I went through so many iterations of how I wanted the fish tank to go, and ultimately decided to just wholesale rip off Penn & Teller.  It's actually a combination of about three tricks in the end, with the way I've got it set up.  At its heart, this routine is their phone booth trick, which is the one I mentioned going wrong in the last chapter, and their shadow puppet routine, where Penn would fail a straight jacket escape and get hanged in the rigging.  Both have the same concept of not being good tricks, and wind up being great tricks because of it.  In the phone booth, Teller drowns on stage while Penn wastes too much time and doesn't notice what's going on.  In Unicorn, Penn gets hanged in a bad straitjacket escape while Teller hijacks the stage to do a comedy shadow puppet routine.  I love both of these, because they fly in the face of how these sorts of routines are supposed to go.  In both instances, the payoff is so shocking and unexpected, because the trick isn't what you thought it was.  In the phone booth, the trick isn't that Penn finds the correct card in the nick of time.  The trick is that the correct card somehow winds up inside Teller's mask after he drowns.  In Unicorn, the trick isn't Penn miraculously escaping.  It's that Penn was never in the rigging in the first place.  Both are wonderful switches, pulled off by incongrous misdirection.  So I wanted to play with that.  Let this ancient, tired trick be something else.  Let it be a switch that comes from nowhere.  Loki doesn't escape, because he's not the dead guy in the box.

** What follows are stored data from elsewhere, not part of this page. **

(* ===== verification/UnitTests.v ===== *)
(** * Conformance: the tests of the generator and of the helpers

    test/unit/http-generator, test/unit/memory-manager, test/unit/memory-alignment,
    test/integration/string-functions, test/integration/vector-multi-erase and
    test/integration/event, run on the model as ParserTests.v runs the parser's. The three cases on the
    Date header have a fixed date for the clock's. *)
From S2P Require Export Memory HttpGenerator Configuration ParserTests.
From stdpp Require Import options.

Module GeneratorTests.
Import StringHelper HTTPGenerator ParserTests.

(** ** Fixture *)

Definition contains (needle haystack : bytes) : bool :=
  bool_decide (is_Some (find needle haystack)).
Definition startsWith (prefix s : bytes) : bool := bool_decide (rfind prefix s 0 = Some 0).

(** The bytes behind the metadata, after the body is set and the head made. *)
Definition getHeaderResponse (bodyBuffer : bytes) (bodySize : Z) : St HTTPGenerator bytes :=
  _ ← modify (MsgSetBodyRef (InBody bodyBuffer 0) bodySize);
  _ ← MsgGenerate map_to_list;
  metadata ← MsgGetSendMetadata;
  g ← get;
  lift (load (BufferRef metadata) (BufferSize metadata) g).

(** A case: a new generator, reset and prepared, and the checks on its head. *)
Definition case (prepare : HTTPGenerator → HTTPGenerator) (body : bytes) (bodySize : Z)
    (check : bytes → bool) : bool :=
  match getHeaderResponse body bodySize
          (prepare (MsgReset (init (replicate HeaderBufferSize zero)))) with
  | (_, inr response) => check response
  | (_, inl _) => false
  end.

(** A body at the front of a buffer of 64 bytes. *)
Definition buffer (body : bytes) : bytes := body ++ replicate (64 - length body) zero.

Definition line (s : string) : bytes := str s ++ CRLF.

(** ** Status line, body and length *)

Definition test_default_status_line : bool :=
  case id [zero] 0 (startsWith (line "HTTP/1.1 200 OK")).
Definition test_custom_status_code_and_text : bool :=
  case (MsgSetStatus 404 (str "Not Found")) [zero] 0 (startsWith (line "HTTP/1.1 404 Not Found")).
Definition test_500_internal_server_error_status : bool :=
  case (MsgSetStatus 500 (str "Internal Server Error")) [zero] 0
    (startsWith (line "HTTP/1.1 500 Internal Server Error")).
Definition test_empty_body_content_length_zero : bool :=
  case id [zero] 0 (contains (line "Content-Length: 0")).
Definition test_body_appears_in_response : bool :=
  let body := str "{" ++ quoted "status" ++ str ":" ++ quoted "ok" ++ str "}" in
  case id (buffer body) (Z.of_nat (length body)) (contains (line "Content-Length: 15")).
Definition test_content_length_matches_body : bool :=
  let body := str "Hello, World!" in
  case id (buffer body) (Z.of_nat (length body))
    (contains (str "Content-Length: " ++ to_string (Z.of_nat (length body)) ++ CRLF)).
Definition test_binary_body_content_length : bool :=
  let body := str "ab" ++ [zero] ++ str "cd" in
  case id (buffer body) (Z.of_nat (length body)) (contains (line "Content-Length: 5")).

(** ** Headers *)

Definition test_add_single_header : bool :=
  case (MsgAddHeader (str "Content-Type") (str "text/html")) [zero] 0
    (contains (line "Content-Type: text/html")).
Definition test_add_multiple_headers : bool :=
  case (λ g, MsgAddHeader (str "Cache-Control") (str "no-cache")
          (MsgAddHeader (str "X-Custom-Header") (str "custom-value")
            (MsgAddHeader (str "Content-Type") (str "application/json") g))) [zero] 0
    (λ r, contains (line "Content-Type: application/json") r &&
          contains (line "X-Custom-Header: custom-value") r &&
          contains (line "Cache-Control: no-cache") r).
Definition test_headers_appear_before_body_separator : bool :=
  case (MsgAddHeader (str "X-Test") (str "value")) (buffer (str "body")) 4
    (λ r, match find (line "X-Test: value") r, find (CRLF ++ CRLF) r with
          | Some header_pos, Some sep_pos => bool_decide (header_pos < sep_pos)
          | _, _ => false
          end).

Definition test_crlf_in_header_value_is_currently_included : bool :=
  case (λ g, MsgAddHeader (str "X-Evil") (str "bad" ++ CRLF ++ str "value")
          (MsgAddHeader (str "X-Safe") (str "good-value") g)) [zero] 0
    (λ r, contains (line "X-Safe: good-value") r &&
          contains (str "X-Evil: bad" ++ CRLF ++ line "value") r).
Definition test_cr_only_in_header_value_is_currently_included : bool :=
  case (MsgAddHeader (str "X-Evil-CR") (str "bad" ++ [CR] ++ str "value")) [zero] 0
    (contains (str "X-Evil-CR: bad" ++ [CR] ++ line "value")).
Definition test_lf_only_in_header_value_is_currently_included : bool :=
  case (MsgAddHeader (str "X-Evil-LF") (str "bad" ++ [LF] ++ str "value")) [zero] 0
    (contains (str "X-Evil-LF: bad" ++ [LF] ++ line "value")).
Definition test_crlf_in_header_name_is_currently_included : bool :=
  case (MsgAddHeader (str "X-Evil" ++ CRLF ++ str "Injected") (str "value")) [zero] 0
    (contains (str "X-Evil" ++ CRLF ++ line "Injected: value")).

(** ** Date header *)

Definition sample_date : bytes := str "Thu, 14 May 2026 09:03:24 GMT".

(** The text between "Date: " and the end of its line. *)
Definition date_value (response : bytes) : option bytes :=
  pos ← find (str "Date: ") response;
  let value := drop (pos + 6) response in
  stop ← find CRLF value;
  mret (take stop value).

(** The shape of a date: a letter for [a], a digit for [0], itself otherwise. *)
Definition shape_char (pattern c : ascii) : bool :=
  let n := nat_of_ascii c in
  if decide (pattern = "a"%char) then
    bool_decide (65 <= n <= 90 ∨ 97 <= n <= 122)
  else if decide (pattern = "0"%char) then bool_decide (48 <= n <= 57)
  else bool_decide (pattern = c).
Definition shape (pattern s : bytes) : bool :=
  bool_decide (length pattern = length s) && forallb (λ pc, shape_char pc.1 pc.2) (zip pattern s).

Definition test_add_date_header_present : bool :=
  case (MsgAddDateHeader sample_date) [zero] 0 (contains (str "Date: ")).
Definition test_add_date_header_ends_with_gmt : bool :=
  case (MsgAddDateHeader sample_date) [zero] 0
    (λ r, match date_value r with
          | Some d => bool_decide (3 <= length d ∧ drop (length d - 3) d = str "GMT")
          | None => false
          end).
Definition test_add_date_header_format : bool :=
  case (MsgAddDateHeader sample_date) [zero] 0
    (λ r, match date_value r with
          | Some d => shape (str "aaa, 00 aaa 0000 00:00:00 ") (take 26 d) &&
                      bool_decide (drop 26 d = str "GMT")
          | None => false
          end).

Definition test_full_response_structure : bool :=
  case (λ g, MsgAddHeader (str "Content-Type") (str "text/plain")
          (MsgSetStatus 200 (str "OK") g)) (buffer (str "Hello")) 5
    (λ r, startsWith (line "HTTP/1.1 200 OK") r && contains (line "Content-Type: text/plain") r &&
          contains (line "Content-Length: 5") r && contains (CRLF ++ CRLF) r &&
          bool_decide (0 < length r)).

Definition generator_tests : list bool := [
  test_default_status_line;
  test_custom_status_code_and_text;
  test_500_internal_server_error_status;
  test_empty_body_content_length_zero;
  test_body_appears_in_response;
  test_content_length_matches_body;
  test_binary_body_content_length;
  test_add_single_header;
  test_add_multiple_headers;
  test_headers_appear_before_body_separator;
  test_crlf_in_header_value_is_currently_included;
  test_cr_only_in_header_value_is_currently_included;
  test_lf_only_in_header_value_is_currently_included;
  test_crlf_in_header_name_is_currently_included;
  test_add_date_header_present;
  test_add_date_header_ends_with_gmt;
  test_add_date_header_format;
  test_full_response_structure].

Lemma generator_tests_pass : generator_tests = replicate 18 true.
Proof. vm_compute. reflexivity. Qed.

End GeneratorTests.

Module HelperTests.
Import StringHelper.

(** ** String functions *)

Definition nth_is (k : nat) (s : bytes) (rs : list bytes) : bool := bool_decide (rs !! k = Some s).

Definition test_string_split_1 : bool :=
  let Result := (split (str "TestValue1-TestValue2-TestValue3") (str "-") []).2 in
  let LFCR := [LF; CR] in
  let Result2 := (split (str "TestHTTP1" ++ LFCR ++ str "TestHTTP2" ++ LFCR ++ str "TestHTTP3" ++
                         [LF] ++ LFCR ++ str "End") LFCR []).2 in
  nth_is 0 (str "TestValue1") Result && nth_is 1 (str "TestValue2") Result &&
  nth_is 0 (str "TestHTTP1") Result2 && nth_is 1 (str "TestHTTP2") Result2 &&
  nth_is 2 (str "TestHTTP3" ++ [LF]) Result2.

Definition test_string_split_remains : bool :=
  let '(TestString1, Result) := split (str "TestHTTP1" ++ [LF; CR]) [LF; CR] [] in
  nth_is 0 (str "TestHTTP1") Result && bool_decide (length TestString1 = 0).

Definition rsplit_head (s : bytes) : list bytes :=
  rsplit s (default (length s) (find [LF] s)) (str " ") [].

Definition test_string_rsplit_1 : bool :=
  let Result := rsplit_head (str "GET /path/to/file.txt HTTP/1.1" ++ [LF] ++ str " Continues " ++
                             [LF] ++ str " Again... ") in
  let Result2 := rsplit_head (str "GET / HTTP/1.1" ++ [LF] ++ str "Header1: HeaderContent1" ++
                              [LF] ++ str "Header2: HeaderContent2" ++ [LF; CR]) in
  nth_is 0 (str "HTTP/1.1") Result && nth_is 1 (str "/path/to/file.txt") Result &&
  nth_is 2 (str "GET") Result &&
  nth_is 0 (str "HTTP/1.1") Result2 && nth_is 1 (str "/") Result2 && nth_is 2 (str "GET") Result2.

(** ** Memory manager *)

(** The pointers of successive calls of a manager with base address 4096. *)
Definition next_pointers (sizeofT SegmentCount SegmentSize : Z) (n : nat) : fault + list Z :=
  m ← MemoryManager.construct (λ _, Some 4096%Z) SegmentCount SegmentSize;
  mret (MemoryManager.pointers sizeofT n m).

Definition offsets_are (sizeofT SegmentCount SegmentSize : Z) (offsets : list Z) : bool :=
  bool_decide (next_pointers sizeofT SegmentCount SegmentSize (length offsets) =
               inr (map (λ off, 4096 + off * sizeofT)%Z offsets)).

Definition test_basic_memory_manager_char_type : bool :=
  offsets_are 1 15 11 [0; 1*11; 2*11]%Z.
Definition test_basic_memory_manager_int64_type : bool :=
  offsets_are 8 27 16 [0; 1*16*8; 2*16*8]%Z.
Definition test_basic_memory_manager_short_type : bool :=
  offsets_are 2 120 38 [0; 1*38*2; 2*38*2]%Z.
Definition test_basic_memory_manager_int64_type_oob : bool :=
  offsets_are 8 5 24 [0; 1*24*8; 2*24*8; 3*24*8; 4*24*8]%Z.
Definition test_memory_manager_wraps_after_segment_count : bool :=
  offsets_are 1 3 4 [0; 4; 8; 0; 4]%Z.

(** *** test/unit/memory-alignment

    The cases on the addresses of segments expect the first call to hand out
    the second segment, as those above do not. *)

Definition aligned_base (alignofT SegmentCount SegmentSize : Z) : bool :=
  match MemoryManager.construct (λ _, Some 4096%Z) SegmentCount SegmentSize with
  | inr m => MemoryManager.isAligned alignofT (MemoryManager.getMemBaseAddress m)
  | inl _ => false
  end.

Definition aligned_pointers (sizeofT alignofT SegmentCount SegmentSize : Z) (n : nat) : bool :=
  match next_pointers sizeofT SegmentCount SegmentSize n with
  | inr ps => forallb (MemoryManager.isAligned alignofT) ps
  | inl _ => false
  end.

Definition test_memorymanager_base_alignment : bool :=
  aligned_base 16 10 100 && aligned_base 2 10 100 && aligned_base 4 10 100 &&
  aligned_base 2 10 100.
Definition test_char_pointer_arithmetic : bool := offsets_are 1 15 11 [11; 22; 33]%Z.
Definition test_uint16_pointer_arithmetic : bool := offsets_are 2 10 20 [40; 80; 120]%Z.
Definition test_uint32_pointer_arithmetic : bool := offsets_are 4 8 16 [64; 128; 192]%Z.
Definition test_int64_pointer_arithmetic : bool := offsets_are 8 27 16 [128; 256; 384]%Z.
Definition test_short_pointer_arithmetic : bool := offsets_are 2 120 38 [76; 152; 228]%Z.
Definition test_segment_wraparound : bool :=
  offsets_are 8 5 24 [1*24*8; 2*24*8; 3*24*8; 4*24*8; 0]%Z.
Definition test_alignment_preservation : bool := aligned_pointers 4 4 10 256 10.
Definition test_isAligned_utility : bool :=
  aligned_base 4 5 100 && aligned_pointers 4 4 5 100 5.

Definition alignment_tests : list bool := [
  test_memorymanager_base_alignment;
  test_char_pointer_arithmetic;
  test_uint16_pointer_arithmetic;
  test_uint32_pointer_arithmetic;
  test_int64_pointer_arithmetic;
  test_short_pointer_arithmetic;
  test_segment_wraparound;
  test_alignment_preservation;
  test_isAligned_utility].

(** The six cases on addresses fail. *)
Lemma alignment_tests_results :
  alignment_tests = [true] ++ replicate 6 false ++ [true; true].
Proof. vm_compute. reflexivity. Qed.

(** The first buffer of a manager is at its base, whatever its type and sizes. *)
Theorem first_pointer_is_base sizeofT malloc SegmentCount SegmentSize m n :
  MemoryManager.construct malloc SegmentCount SegmentSize = inr m →
  head (MemoryManager.pointers sizeofT (S n) m) = Some (MemoryManager.getMemBaseAddress m).
Proof.
  unfold MemoryManager.construct. case_decide; [done|].
  destruct (malloc _) as [base|]; [|done]. intros [= <-].
  cbn [MemoryManager.pointers]. unfold MemoryManager.getNextMemPointer, MemoryManager.getMemPointer.
  cbn. f_equal. case_decide; lia.
Qed.

Lemma first_pointer_is_base_witness :
  head (MemoryManager.pointers 8 5 (MemoryManager.mkManager 27 16 0 4096)) = Some 4096%Z.
Proof.
  apply (first_pointer_is_base 8 (λ _, Some 4096%Z) 27 16
    (MemoryManager.mkManager 27 16 0 4096) 4). reflexivity.
Defined.

(** ** Events (test/integration/event)

    The state is the text that has been printed. *)

Definition check_function : St bytes bool := mret false.
Definition callback_function : St bytes () := modify (λ out, out ++ str "Callback!" ++ [LF]).

Definition test_event : bool :=
  let pTest := Event.registerEvent check_function callback_function in
  bool_decide ((_ ← Event.checkEvent pTest; Event.callCallback pTest) [] =
               (str "Callback!" ++ [LF], inr ())).

Lemma test_event_passes : test_event = true.
Proof. vm_compute. reflexivity. Qed.

(** ** Erasing several elements *)

Definition test_vector_erase : bool :=
  match Vector.erase [1; 2; 3; 4; 5; 6; 7; 8; 9; 10; 11; 12; 13] [1; 3; 7; 12]%Z with
  | inr v => bool_decide (take 9 v = [1; 3; 5; 6; 7; 9; 10; 11; 12])
  | inl _ => false
  end.

Definition helper_tests : list bool := [
  test_string_split_1;
  test_string_split_remains;
  test_string_rsplit_1;
  test_basic_memory_manager_char_type;
  test_basic_memory_manager_int64_type;
  test_basic_memory_manager_short_type;
  test_basic_memory_manager_int64_type_oob;
  test_memory_manager_wraps_after_segment_count;
  test_vector_erase].

Lemma helper_tests_pass : helper_tests = replicate 9 true.
Proof. vm_compute. reflexivity. Qed.

End HelperTests.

And then there's a sneaky allusion to the box jumper they opened their show with for a while.  Loki and Darcy keep talking about a "black board."  This isn't like a chalkboard you'd find in an old classroom.  It's a technique for making something appear or disappear from a box by obscuring it with a piece of plywood painted black.  With the right lighting, the board is completely invisible to the audience, which can allow a performer to walk across the stage without being seen.  Or, in this case, allow them to switch out performers in a fish tank.

I said in my opening notes that this fic is going to ruin a lot of magic tricks.  And part of that is because there's no way to adequately convey what is effectively a scam via prose.  I can describe what appears to happen for a spectator, but in prose, the magic vanishes.  In prose, anything can happen because I say it happens, whether it's possible or not.  Instead, the magic is how they make their routines work.  With a few exceptions, I'm not actually using anyone's full routines in this series.  I'm taking the tricks and methods I know from various routines and cobbling together something new.  Loki's version of the Milk Can resembles Penn & Tellers by drawing inspiration from it, but their methods and entire routine were completely different.  Putting the performer in a glass box, and then drowning him for a shock payoff is where the similarities end.  The routines I do take from actual people are properly old, and published to be performed as is.  So even if you do go see a stage show, and someone does a similar routine to what I've got in this series, you won't see it performed as I describe it.

Unless someone does Al Baker's breakfast routine.  There's pretty much only one way to do that one.